- PROMPT -
Go through the records and copy each line where the word "destruct" occurs.

++++ SOURCE DATA ++++

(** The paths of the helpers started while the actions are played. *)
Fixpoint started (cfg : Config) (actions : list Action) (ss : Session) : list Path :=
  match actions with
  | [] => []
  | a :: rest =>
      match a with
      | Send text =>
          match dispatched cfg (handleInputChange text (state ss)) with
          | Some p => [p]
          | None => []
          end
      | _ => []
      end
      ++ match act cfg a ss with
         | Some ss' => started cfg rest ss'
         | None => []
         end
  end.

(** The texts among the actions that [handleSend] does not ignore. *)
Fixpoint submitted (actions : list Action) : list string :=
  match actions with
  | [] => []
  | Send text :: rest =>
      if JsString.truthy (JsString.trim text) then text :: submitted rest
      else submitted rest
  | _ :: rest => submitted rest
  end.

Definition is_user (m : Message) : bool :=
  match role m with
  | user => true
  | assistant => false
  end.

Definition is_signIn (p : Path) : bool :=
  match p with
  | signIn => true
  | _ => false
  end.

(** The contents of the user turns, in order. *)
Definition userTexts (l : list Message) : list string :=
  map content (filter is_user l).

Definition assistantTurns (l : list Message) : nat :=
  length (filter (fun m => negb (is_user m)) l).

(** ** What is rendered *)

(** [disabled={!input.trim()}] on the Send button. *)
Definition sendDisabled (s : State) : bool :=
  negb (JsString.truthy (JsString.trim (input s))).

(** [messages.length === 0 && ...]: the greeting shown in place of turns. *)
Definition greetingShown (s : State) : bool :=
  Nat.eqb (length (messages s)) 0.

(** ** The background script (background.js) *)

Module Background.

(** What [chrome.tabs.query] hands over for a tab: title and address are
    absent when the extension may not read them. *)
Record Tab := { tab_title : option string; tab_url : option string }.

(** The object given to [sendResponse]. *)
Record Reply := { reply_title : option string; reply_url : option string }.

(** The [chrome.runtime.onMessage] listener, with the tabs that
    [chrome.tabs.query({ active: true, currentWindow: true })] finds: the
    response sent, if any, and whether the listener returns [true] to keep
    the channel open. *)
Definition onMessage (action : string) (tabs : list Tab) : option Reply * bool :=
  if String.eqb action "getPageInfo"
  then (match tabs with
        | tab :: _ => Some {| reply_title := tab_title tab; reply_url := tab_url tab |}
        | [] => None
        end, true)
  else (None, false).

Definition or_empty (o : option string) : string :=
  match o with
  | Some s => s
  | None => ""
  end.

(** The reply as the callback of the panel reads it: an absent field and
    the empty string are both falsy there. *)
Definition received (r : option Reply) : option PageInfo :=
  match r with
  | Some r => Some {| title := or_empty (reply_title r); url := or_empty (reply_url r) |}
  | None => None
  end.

++++
++++ SOURCE DATA ++++

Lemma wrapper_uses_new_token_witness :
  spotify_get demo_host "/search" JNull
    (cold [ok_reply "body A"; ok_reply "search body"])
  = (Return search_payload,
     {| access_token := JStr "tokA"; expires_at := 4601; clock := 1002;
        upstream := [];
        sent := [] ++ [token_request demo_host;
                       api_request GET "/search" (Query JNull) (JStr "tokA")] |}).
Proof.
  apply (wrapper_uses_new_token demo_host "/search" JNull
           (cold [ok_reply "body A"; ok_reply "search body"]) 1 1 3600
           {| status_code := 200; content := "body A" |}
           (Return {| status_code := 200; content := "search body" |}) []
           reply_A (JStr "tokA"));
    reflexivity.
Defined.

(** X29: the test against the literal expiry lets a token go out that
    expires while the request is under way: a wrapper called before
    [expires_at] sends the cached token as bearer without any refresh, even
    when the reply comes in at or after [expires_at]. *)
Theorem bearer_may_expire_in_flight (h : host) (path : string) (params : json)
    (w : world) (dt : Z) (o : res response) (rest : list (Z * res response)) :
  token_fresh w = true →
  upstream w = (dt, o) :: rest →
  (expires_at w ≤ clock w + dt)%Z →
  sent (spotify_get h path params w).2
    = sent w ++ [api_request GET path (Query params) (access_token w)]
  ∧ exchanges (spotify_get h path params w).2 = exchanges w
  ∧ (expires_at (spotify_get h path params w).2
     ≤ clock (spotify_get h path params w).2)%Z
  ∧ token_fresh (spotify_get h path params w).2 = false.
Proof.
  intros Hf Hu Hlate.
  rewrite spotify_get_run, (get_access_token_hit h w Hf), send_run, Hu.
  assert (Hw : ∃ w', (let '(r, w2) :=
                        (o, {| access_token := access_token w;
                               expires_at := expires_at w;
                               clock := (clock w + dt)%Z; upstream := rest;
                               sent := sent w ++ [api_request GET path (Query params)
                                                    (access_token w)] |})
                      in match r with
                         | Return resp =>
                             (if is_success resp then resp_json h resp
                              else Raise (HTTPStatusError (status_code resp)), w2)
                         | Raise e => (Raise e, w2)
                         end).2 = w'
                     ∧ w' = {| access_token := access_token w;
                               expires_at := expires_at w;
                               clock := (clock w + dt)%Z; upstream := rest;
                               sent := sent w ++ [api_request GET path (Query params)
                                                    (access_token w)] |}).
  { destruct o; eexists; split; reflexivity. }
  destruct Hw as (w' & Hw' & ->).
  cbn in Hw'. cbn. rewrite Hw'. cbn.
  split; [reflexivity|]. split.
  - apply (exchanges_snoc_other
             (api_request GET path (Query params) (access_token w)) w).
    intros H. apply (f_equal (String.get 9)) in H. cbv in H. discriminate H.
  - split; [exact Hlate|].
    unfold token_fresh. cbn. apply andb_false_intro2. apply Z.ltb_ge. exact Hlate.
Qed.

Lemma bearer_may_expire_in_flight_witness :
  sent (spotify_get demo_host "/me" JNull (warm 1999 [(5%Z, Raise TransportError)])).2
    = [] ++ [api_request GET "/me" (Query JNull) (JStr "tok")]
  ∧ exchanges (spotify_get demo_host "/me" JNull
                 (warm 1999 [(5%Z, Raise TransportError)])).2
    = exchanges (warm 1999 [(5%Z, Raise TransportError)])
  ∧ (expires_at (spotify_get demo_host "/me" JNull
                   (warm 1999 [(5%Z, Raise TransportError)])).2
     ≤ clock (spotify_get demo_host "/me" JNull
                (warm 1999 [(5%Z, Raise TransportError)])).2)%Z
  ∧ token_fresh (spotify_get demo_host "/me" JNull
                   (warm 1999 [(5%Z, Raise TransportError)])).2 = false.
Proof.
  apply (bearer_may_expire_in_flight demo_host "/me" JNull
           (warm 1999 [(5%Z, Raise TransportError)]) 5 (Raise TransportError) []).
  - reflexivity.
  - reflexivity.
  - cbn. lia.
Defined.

++++
++++ SOURCE DATA ++++

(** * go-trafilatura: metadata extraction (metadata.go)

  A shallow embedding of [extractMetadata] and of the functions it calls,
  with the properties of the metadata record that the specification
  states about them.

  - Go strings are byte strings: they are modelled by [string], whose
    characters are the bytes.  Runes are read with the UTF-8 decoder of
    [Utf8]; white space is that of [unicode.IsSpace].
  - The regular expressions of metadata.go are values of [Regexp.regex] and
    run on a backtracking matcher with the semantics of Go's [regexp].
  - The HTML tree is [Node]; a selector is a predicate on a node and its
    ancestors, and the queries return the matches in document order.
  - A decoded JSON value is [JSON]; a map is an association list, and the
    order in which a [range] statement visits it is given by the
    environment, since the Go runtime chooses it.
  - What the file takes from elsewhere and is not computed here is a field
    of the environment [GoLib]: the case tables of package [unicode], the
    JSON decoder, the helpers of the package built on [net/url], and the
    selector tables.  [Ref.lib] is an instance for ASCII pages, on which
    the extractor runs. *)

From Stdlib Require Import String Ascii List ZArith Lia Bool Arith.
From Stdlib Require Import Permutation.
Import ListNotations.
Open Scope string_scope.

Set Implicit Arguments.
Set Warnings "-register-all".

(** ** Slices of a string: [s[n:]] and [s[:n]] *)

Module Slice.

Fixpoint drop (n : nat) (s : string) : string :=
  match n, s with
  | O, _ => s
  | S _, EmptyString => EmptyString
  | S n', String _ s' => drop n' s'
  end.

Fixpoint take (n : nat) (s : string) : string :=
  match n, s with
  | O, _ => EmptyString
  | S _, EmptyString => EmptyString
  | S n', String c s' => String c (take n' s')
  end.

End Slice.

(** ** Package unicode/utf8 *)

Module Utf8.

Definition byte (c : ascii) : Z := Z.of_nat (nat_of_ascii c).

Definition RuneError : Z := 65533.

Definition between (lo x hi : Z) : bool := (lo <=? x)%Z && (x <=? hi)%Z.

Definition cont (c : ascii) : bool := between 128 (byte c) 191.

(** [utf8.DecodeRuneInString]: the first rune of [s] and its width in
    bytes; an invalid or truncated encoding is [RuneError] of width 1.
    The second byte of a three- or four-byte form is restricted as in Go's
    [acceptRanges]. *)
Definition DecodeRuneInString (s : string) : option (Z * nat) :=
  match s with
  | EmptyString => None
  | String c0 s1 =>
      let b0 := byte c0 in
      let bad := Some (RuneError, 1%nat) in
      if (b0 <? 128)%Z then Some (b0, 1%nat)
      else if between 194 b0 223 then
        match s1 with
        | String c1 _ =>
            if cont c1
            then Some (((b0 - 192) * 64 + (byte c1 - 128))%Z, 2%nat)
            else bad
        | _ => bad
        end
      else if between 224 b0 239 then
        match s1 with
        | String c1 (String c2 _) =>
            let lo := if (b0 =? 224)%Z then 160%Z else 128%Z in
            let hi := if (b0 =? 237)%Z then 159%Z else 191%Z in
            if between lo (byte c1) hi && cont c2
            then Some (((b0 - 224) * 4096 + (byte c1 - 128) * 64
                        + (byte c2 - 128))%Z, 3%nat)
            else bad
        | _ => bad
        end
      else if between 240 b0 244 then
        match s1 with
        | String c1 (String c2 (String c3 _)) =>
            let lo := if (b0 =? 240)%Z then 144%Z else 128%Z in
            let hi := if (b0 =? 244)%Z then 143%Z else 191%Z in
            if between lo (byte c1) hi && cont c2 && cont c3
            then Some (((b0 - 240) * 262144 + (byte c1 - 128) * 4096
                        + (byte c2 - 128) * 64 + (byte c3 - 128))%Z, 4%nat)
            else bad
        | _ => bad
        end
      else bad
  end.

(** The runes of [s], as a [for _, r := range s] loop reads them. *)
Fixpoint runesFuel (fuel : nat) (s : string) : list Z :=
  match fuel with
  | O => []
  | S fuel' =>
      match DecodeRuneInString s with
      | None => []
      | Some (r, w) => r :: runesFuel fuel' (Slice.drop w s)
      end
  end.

++++

- RESPONSE -
  { destruct o; eexists; split; reflexivity. }
  destruct Hw as (w' & Hw' & ->).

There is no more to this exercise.